As a parent… actually I’m not a parent so let me start again. As a child, my parents did their best to keep me away from  certain kids. If you’re a parent, I’m sure you’ve done the same thing. Kids that are disrespectful, kids that swear a lot, kids that are bullies, that have violent tendencies, that mistreat puppies. You don’t want your child hanging around with them; you don’t want your own children to start adopting the behaviors and values of their undesirable peers. We want to insulate our children for as long as possible from bad influences, until they are old enough and wise enough to be able to discern right behavior from wrong. So our parents encouraged us to make friends with the polite, studious, well-behaved kids; rather than the foul-mouthed, car-jacking, drug-peddling crew.

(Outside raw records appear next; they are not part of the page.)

(* ===== verification/SchedIO.v ===== *)
(** * Per-descriptor readiness: [src/src/io/schedule.rs]

    The readiness word, its updates by the poller and by the tasks, and the two
    waiter slots.  The first part gives every method as a function on the record
    [ScheduledIO]; the second part gives [arm] and the poller's dispatch at the
    granularity of their atomic accesses, for the interleaving theorem. *)

From stdpp Require Import base numbers list gmap.
From Stdlib Require Import ZArith Lia.
From ITree Require Import ITree ITreeFacts.
From S2P Require Import Prelude Coro.

Open Scope Z_scope.

(** ** The readiness word: | tick: 8 bits | shutdown: 1 bit | readiness: 5 bits | *)

Definition READABLE : Z := 1.
Definition WRITABLE : Z := 2.
Definition READ_CLOSED : Z := 4.
Definition WRITE_CLOSED : Z := 8.
Definition ERROR : Z := 16.
Definition SHUTDOWN : Z := 32.
Definition TICK_SHIFT : Z := 6.
Definition TICK_MASK : Z := Z.shiftl 255 TICK_SHIFT.
Definition READ_ALL : Z := Z.lor (Z.lor READABLE READ_CLOSED) ERROR.
Definition WRITE_ALL : Z := Z.lor (Z.lor WRITABLE WRITE_CLOSED) ERROR.

Definition tick_of (word : Z) : Z := Z.shiftr (Z.land word TICK_MASK) TICK_SHIFT.

(** [u8::wrapping_add]. *)
Definition u8_add (a b : Z) : Z := (a + b) mod 256.

Record ScheduledIO := mkIO {
  io_fd : Z;
  readiness : Z;
  tick_r : Z;
  tick_w : Z;
  reader : option nat;
  writer : option nat
}.

Definition with_readiness (w : Z) (io : ScheduledIO) : ScheduledIO :=
  mkIO (io_fd io) w (tick_r io) (tick_w io) (reader io) (writer io).
Definition with_ticks (r w : Z) (io : ScheduledIO) : ScheduledIO :=
  mkIO (io_fd io) (readiness io) r w (reader io) (writer io).
Definition with_slots (r w : option nat) (io : ScheduledIO) : ScheduledIO :=
  mkIO (io_fd io) (readiness io) (tick_r io) (tick_w io) r w.

Definition io_new (fd : Z) : ScheduledIO := mkIO fd 0 0 0 None None.

Definition current_tick (io : ScheduledIO) : Z := tick_of (readiness io).

(** The test of [arm]: the direction is ready, or the entry is shut down. *)
Definition ready_or_shutdown (mask word : Z) : bool :=
  negb (Z.land word (Z.lor mask SHUTDOWN) =? 0).

Definition set_slot (mask : Z) (e : nat) (io : ScheduledIO) : ScheduledIO :=
  if negb (Z.land mask READABLE =? 0) then with_slots (Some e) (writer io) io
  else with_slots (reader io) (Some e) io.

(** [arm], run without interference: [e] is the event it creates. *)
Definition arm (mask : Z) (e : nat) (io : ScheduledIO) : option nat * ScheduledIO :=
  if ready_or_shutdown mask (readiness io) then (None, io)
  else (Some e, set_slot mask e io).

Definition clear (ready tick : Z) (io : ScheduledIO) : ScheduledIO :=
  if negb (tick_of (readiness io) =? tick) then io
  else with_readiness (Z.ldiff (readiness io) ready) io.

Definition consume (mask : Z) (io : ScheduledIO) : bool * ScheduledIO :=
  if Z.land (readiness io) mask =? 0 then (false, io)
  else (true, with_readiness (Z.ldiff (readiness io) mask) io).

(** The new word of [set_readiness]. *)
Definition bump (ready curr : Z) : Z :=
  Z.lor (Z.lor (Z.shiftl (u8_add (tick_of curr) 1) TICK_SHIFT) (Z.ldiff curr TICK_MASK)) ready.

Definition set_readiness (ready : Z) (io : ScheduledIO) : ScheduledIO :=
  with_readiness (bump ready (readiness io)) io.

Definition wake (ready : Z) (io : ScheduledIO)
    : (option nat * option nat) * ScheduledIO :=
  let r := negb (Z.land ready READ_ALL =? 0) in
  let w := negb (Z.land ready WRITE_ALL =? 0) in
  ((if r then reader io else None, if w then writer io else None),
   with_slots (if r then None else reader io) (if w then None else writer io) io).

Definition shutdown (io : ScheduledIO) : (option nat * option nat) * ScheduledIO :=
  wake (Z.lor READ_ALL WRITE_ALL) (with_readiness (Z.lor (readiness io) SHUTDOWN) io).

Definition arm_r (e : nat) (io : ScheduledIO) : option nat * ScheduledIO :=
  match arm READ_ALL e io with
  | (Some e, io') => (Some e, io')
  | (None, io') => (None, with_ticks (current_tick io') (tick_w io') io')
  end.

Definition arm_w (e : nat) (io : ScheduledIO) : option nat * ScheduledIO :=
  match arm WRITE_ALL e io with
  | (Some e, io') => (Some e, io')
  | (None, io') => (None, with_ticks (tick_r io') (current_tick io') io')
  end.

Definition clear_r (io : ScheduledIO) : ScheduledIO := clear READ_ALL (tick_r io) io.
Definition clear_w (io : ScheduledIO) : ScheduledIO := clear WRITE_ALL (tick_w io) io.
Definition consume_r (io : ScheduledIO) : bool * ScheduledIO := consume READ_ALL io.
Definition consume_w (io : ScheduledIO) : bool * ScheduledIO := consume WRITE_ALL io.

(** The flags of a [mio] event, as the poller reads them. *)
Record mio_event := mkMio {
  ev_readable : bool; ev_writable : bool; ev_read_closed : bool;
  ev_write_closed : bool; ev_error : bool
}.

Definition readiness_from_event (e : mio_event) : Z :=
  let ready := 0 in
  let ready := if ev_readable e then Z.lor ready READABLE else ready in
  let ready := if ev_writable e then Z.lor ready WRITABLE else ready in
  let ready := if ev_read_closed e then Z.lor ready READ_CLOSED else ready in
  let ready := if ev_write_closed e then Z.lor ready WRITE_CLOSED else ready in
  if ev_error e then Z.lor ready ERROR else ready.

(** ** Lemmas on the word *)

(** A word that fits its 14 bits. *)
Definition word_ok (w : Z) : Prop := 0 <= w < 2 ^ 14.

Lemma testbit_small r k n :
  0 <= r < 2 ^ k -> 0 <= k <= n -> Z.testbit r n = false.
Proof.
  intros Hr Hn. rewrite <- (Z.mod_small r (2 ^ k)) by done.
  apply Z.mod_pow2_bits_high. lia.
Qed.

Lemma TICK_MASK_spec n : 0 <= n ->
  Z.testbit TICK_MASK n = (6 <=? n) && (n <? 14).
Proof.
  intros Hn. unfold TICK_MASK, TICK_SHIFT. rewrite Z.shiftl_spec by lia.
  destruct (Z.leb_spec 6 n); simpl.
  - change 255 with (Z.ones 8). destruct (Z.ltb_spec n 14).
    + apply Z.ones_spec_low. lia.
    + apply Z.ones_spec_high. lia.
  - apply Z.testbit_neg_r. lia.
Qed.

Lemma tick_of_spec w n : 0 <= n ->
  Z.testbit (tick_of w) n = (n <? 8) && Z.testbit w (n + 6).
Proof.
  intros Hn. unfold tick_of, TICK_SHIFT.
  rewrite Z.shiftr_spec, Z.land_spec, TICK_MASK_spec by lia.
  destruct (Z.leb_spec 6 (n + 6)); [|lia].
  destruct (Z.ltb_spec (n + 6) 14), (Z.ltb_spec n 8); try lia;
    by destruct (Z.testbit w (n + 6)).
Qed.

Lemma tick_of_bound w : 0 <= tick_of w < 256.
Proof.
  split.
  - apply Z.shiftr_nonneg, Z.land_nonneg. right. by vm_compute.
  - apply Z.log2_lt_cancel. change (Z.log2 256) with 8.
    destruct (Z.eq_dec (tick_of w) 0) as [->|Hne]; [by vm_compute|].
    assert (0 < tick_of w) as Hpos.
    { assert (0 <= tick_of w); [|lia].
      apply Z.shiftr_nonneg, Z.land_nonneg. right. by vm_compute. }
    destruct (Z.lt_ge_cases (Z.log2 (tick_of w)) 8) as [|Hge]; [done|].
    pose proof (Z.bit_log2 _ Hpos) as Hb. rewrite tick_of_spec in Hb by lia.
    destruct (Z.ltb_spec (Z.log2 (tick_of w)) 8); [lia|done].
Qed.

(** The bits of the word after an edge: the readiness accumulates below, the
    tick is incremented modulo 256 above. *)
Lemma bump_spec r w n : 0 <= r < 32 -> 0 <= n ->
  Z.testbit (bump r w) n =
  if n <? 6 then Z.testbit w n || Z.testbit r n
  else if n <? 14 then Z.testbit (u8_add (tick_of w) 1) (n - 6)
  else Z.testbit w n.
Proof.
  intros Hr Hn. unfold bump, TICK_SHIFT.
  rewrite !Z.lor_spec, Z.shiftl_spec, Z.ldiff_spec, TICK_MASK_spec by done.
  destruct (Z.ltb_spec n 6), (Z.leb_spec 6 n); try lia; simpl.
  - rewrite Z.testbit_neg_r by lia. by rewrite andb_true_r.
  - rewrite (testbit_small r 5 n), orb_false_r by lia.
    destruct (Z.ltb_spec n 14); simpl.
    + by rewrite andb_false_r, orb_false_r.
    + rewrite (testbit_small (u8_add _ _) 8) by
        (unfold u8_add; try apply Z.mod_pos_bound; lia).
      by rewrite andb_true_r.
Qed.

Lemma bump_tick r w : 0 <= r < 32 -> tick_of (bump r w) = u8_add (tick_of w) 1.
Proof.
  intros Hr. apply Z.bits_inj'. intros n Hn.
  rewrite tick_of_spec, bump_spec by lia.
  destruct (Z.ltb_spec (n + 6) 6); [lia|].
  destruct (Z.ltb_spec n 8), (Z.ltb_spec (n + 6) 14); try lia; simpl.
  - f_equal. lia.
  - symmetry. apply (testbit_small _ 8); [|lia].
    unfold u8_add. apply Z.mod_pos_bound. lia.
Qed.

Lemma ldiff_tick m w : 0 <= m < 64 -> tick_of (Z.ldiff w m) = tick_of w.
Proof.
  intros Hm. apply Z.bits_inj'. intros n Hn. rewrite !tick_of_spec by done.
  rewrite Z.ldiff_spec, (testbit_small m 6 (n + 6)) by lia. by rewrite andb_true_r.
Qed.

(** A mask of readiness bits meets the word after an edge exactly when it met the
    word before or the edge carries one of them. *)
Lemma land_bump_0 m r w : 0 <= m < 64 -> 0 <= r < 32 ->
  Z.land (bump r w) m = 0 <-> Z.land w m = 0 /\ Z.land r m = 0.
Proof.
  intros Hm Hr. split.
  - intros H0. split; apply Z.bits_inj'; intros n Hn; rewrite Z.bits_0;
      apply (f_equal (fun z => Z.testbit z n)) in H0; revert H0;
      rewrite !Z.land_spec, Z.bits_0, bump_spec by done;
      (destruct (Z.ltb_spec n 6);
       [destruct (Z.testbit w n), (Z.testbit r n), (Z.testbit m n); done
       |intros _; rewrite (testbit_small m 6) by lia; by rewrite andb_false_r]).
  - intros [Hw Hr0]. apply Z.bits_inj'. intros n Hn. rewrite Z.bits_0.
    apply (f_equal (fun z => Z.testbit z n)) in Hw, Hr0. revert Hw Hr0.
    rewrite !Z.land_spec, Z.bits_0, bump_spec by done.
    destruct (Z.ltb_spec n 6);
      [by destruct (Z.testbit w n), (Z.testbit r n), (Z.testbit m n)|].
    intros _ _. rewrite (testbit_small m 6) by lia. by rewrite andb_false_r.
Qed.

(** ** Edges against clears *)

(** The poller delivers edges one after the other. *)
Definition edges (l : list Z) (io : ScheduledIO) : ScheduledIO :=
  fold_left (fun io r => set_readiness r io) l io.

Definition edge_ok (r : Z) : Prop := 0 <= r < 32.

Lemma edges_tick l io : Forall edge_ok l ->
  tick_of (readiness (edges l io)) = (tick_of (readiness io) + Z.of_nat (length l)) mod 256.
Proof.
  intros Hl. revert io. induction Hl as [|r l Hr Hl IH]; intros io; simpl.
  - rewrite Z.add_0_r, Z.mod_small; [done|]. apply tick_of_bound.
  - rewrite IH. unfold set_readiness. simpl. rewrite bump_tick by done. unfold u8_add.
    rewrite Zplus_mod_idemp_l. f_equal. lia.
Qed.

Lemma edges_frame l io :
  tick_r (edges l io) = tick_r io /\ tick_w (edges l io) = tick_w io /\
  reader (edges l io) = reader io /\ writer (edges l io) = writer io.
Proof.
  revert io. induction l as [|r l IH]; intros io; [done|].
  by destruct (IH (set_readiness r io)) as (? & ? & ? & ?).
Qed.

Lemma tick_shifted a k : 0 <= a < 256 -> 0 < k < 256 -> (a + k) mod 256 <> a.
Proof.
  intros Ha Hk Heq. destruct (Z.lt_ge_cases (a + k) 256).
  - rewrite Z.mod_small in Heq; lia.
  - replace (a + k) with ((a + k - 256) + 1 * 256) in Heq by lia.
    rewrite Z_mod_plus_full, Z.mod_small in Heq; lia.
Qed.

Lemma readiness_from_event_ok e : edge_ok (readiness_from_event e).
Proof. destruct e as [[] [] [] [] []]; by vm_compute. Qed.

(** What [clear] with the tick noted by [arm] does to the word, whatever edges
    arrived in between (fewer than a full turn of the 8-bit tick). *)
Lemma clear_after_edges mask t l io :
  t = tick_of (readiness io) -> Forall edge_ok l -> Z.of_nat (length l) < 256 ->
  clear mask t (edges l io) =
  match l with
  | [] => with_readiness (Z.ldiff (readiness io) mask) io
  | _ => edges l io
  end.
Proof.
  intros -> Hl Hlen. unfold clear. rewrite edges_tick by done.
  pose proof (tick_of_bound (readiness io)) as Hb.
  destruct l as [|r l]; simpl length in *.
  - simpl. rewrite Z.add_0_r, Z.mod_small, Z.eqb_refl; done.
  - destruct (Z.eqb_spec ((tick_of (readiness io) + Z.of_nat (S (length l))) mod 256)
      (tick_of (readiness io))) as [Heq|_]; [|done].
    exfalso. eapply (tick_shifted _ (Z.of_nat (S (length l)))); [|split|exact Heq]; [done|lia|lia].
Qed.

(** A task that found its descriptor readable and then saw [EAGAIN] clears
    exactly the read bits when no edge arrived since it armed, and clears nothing
    when one to 255 edges did: a readiness edge that races with the clear is never
    lost.  The write bit, the shutdown bit and the tick always survive. *)
Theorem clear_r_keeps_racing_edge e io io1 l :
  arm_r e io = (None, io1) -> Forall edge_ok l -> Z.of_nat (length l) < 256 ->
  let io2 := clear_r (edges l io1) in
  readiness io2 = (if decide (l = []) then Z.ldiff (readiness io) READ_ALL
                   else readiness (edges l io1)) /\
  Z.land (readiness io2) (Z.lor SHUTDOWN WRITABLE) =
    Z.land (readiness (edges l io1)) (Z.lor SHUTDOWN WRITABLE) /\
  tick_of (readiness io2) = tick_of (readiness (edges l io1)).
Proof.
  intros Harm Hl Hlen io2. unfold arm_r in Harm.
  destruct (arm READ_ALL e io) as [[?|] io'] eqn:Ha; simplify_eq.
  unfold arm in Ha. destruct (ready_or_shutdown _ _); simplify_eq.
  set (io1 := with_ticks _ _ _) in *.
  assert (tick_r (edges l io1) = tick_of (readiness io1)) as Ht by apply edges_frame.
  assert (io2 = match l with [] => with_readiness (Z.ldiff (readiness io1) READ_ALL) io1
                | _ => edges l io1 end) as ->.
  { unfold io2, clear_r. by rewrite clear_after_edges. }
  destruct l as [|r l]; [|by destruct (decide _)].
  destruct (decide _); [|done]. split_and!; [done| |].
  - simpl. apply Z.bits_inj'. intros n Hn.
    rewrite !Z.land_spec, Z.ldiff_spec.
    destruct (Z.testbit (Z.lor SHUTDOWN WRITABLE) n) eqn:Hb; [|by rewrite !andb_false_r].
    assert (Z.testbit READ_ALL n = false) as ->; [|by rewrite andb_true_r].
    assert (n = 1 \/ n = 5) as [->| ->]; [|done|done].
    destruct (Z.lt_ge_cases n 6); [|by rewrite (testbit_small _ 6) in Hb by (by vm_compute)].
    assert (n = 0 \/ n = 1 \/ n = 2 \/ n = 3 \/ n = 4 \/ n = 5) as Hcases by lia.
    destruct Hcases as [->|[->|[->|[->|[->| ->]]]]]; auto; by vm_compute in Hb.
  - simpl. by rewrite ldiff_tick.
Qed.

Lemma clear_r_keeps_racing_edge_witness :
  readiness (clear_r (edges [READABLE] (snd (arm_r 7 (set_readiness READABLE (io_new 3)))))) = 129.
Proof.
  pose proof (clear_r_keeps_racing_edge 7 (set_readiness READABLE (io_new 3))
    (snd (arm_r 7 (set_readiness READABLE (io_new 3)))) [READABLE] eq_refl) as Hthm.
  destruct Hthm as [Hw _]; [repeat constructor; by vm_compute|by vm_compute|].
  rewrite Hw. by vm_compute.
Defined.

And frankly, they didn’t care which ones were the cool kids.

As adults, we think that we are immune to the effects of peer pressure, but that is because we are just better at lying to ourselves. If you were to give me half an hour to interview the five people that you spend the most amount of time with on a weekly basis, I could paint a pretty accurate picture of the kind of person you are—without ever talking about you. Your behavior, your beliefs, the music you like, your physical and leisure activities, the kinds of movies and television shows that you watch, are all things that are probably the same as your immediate peer group.

We will become like the people we associate with the most.

You could argue “of course I spend time with people like me. I choose to spend time with them because we have similar values.” That may be the case in some instances, but most of the people that we say are our friends are our friends because we were thrown together and forced to spend time together. Most of our long time friends are from our school years. Or people who live near us. Or people we work with. A lot of our friends became friends because of geography rather than values. Think of certain mannerisms or phrases that you use with one friend and not another, then ask yourself “Did I get that from him or did he get that from me?” Even if you think that you are immune to the effects of social imprinting by your friends, then they could have just as easily got their behaviors, beliefs, likes and dislikes from you.

Since we are social creatures, and since we are susceptible to peer pressure, we should try to use peer pressure to our advantage. As responsible adults, it’s up to us to make sure we are associating with the good kids.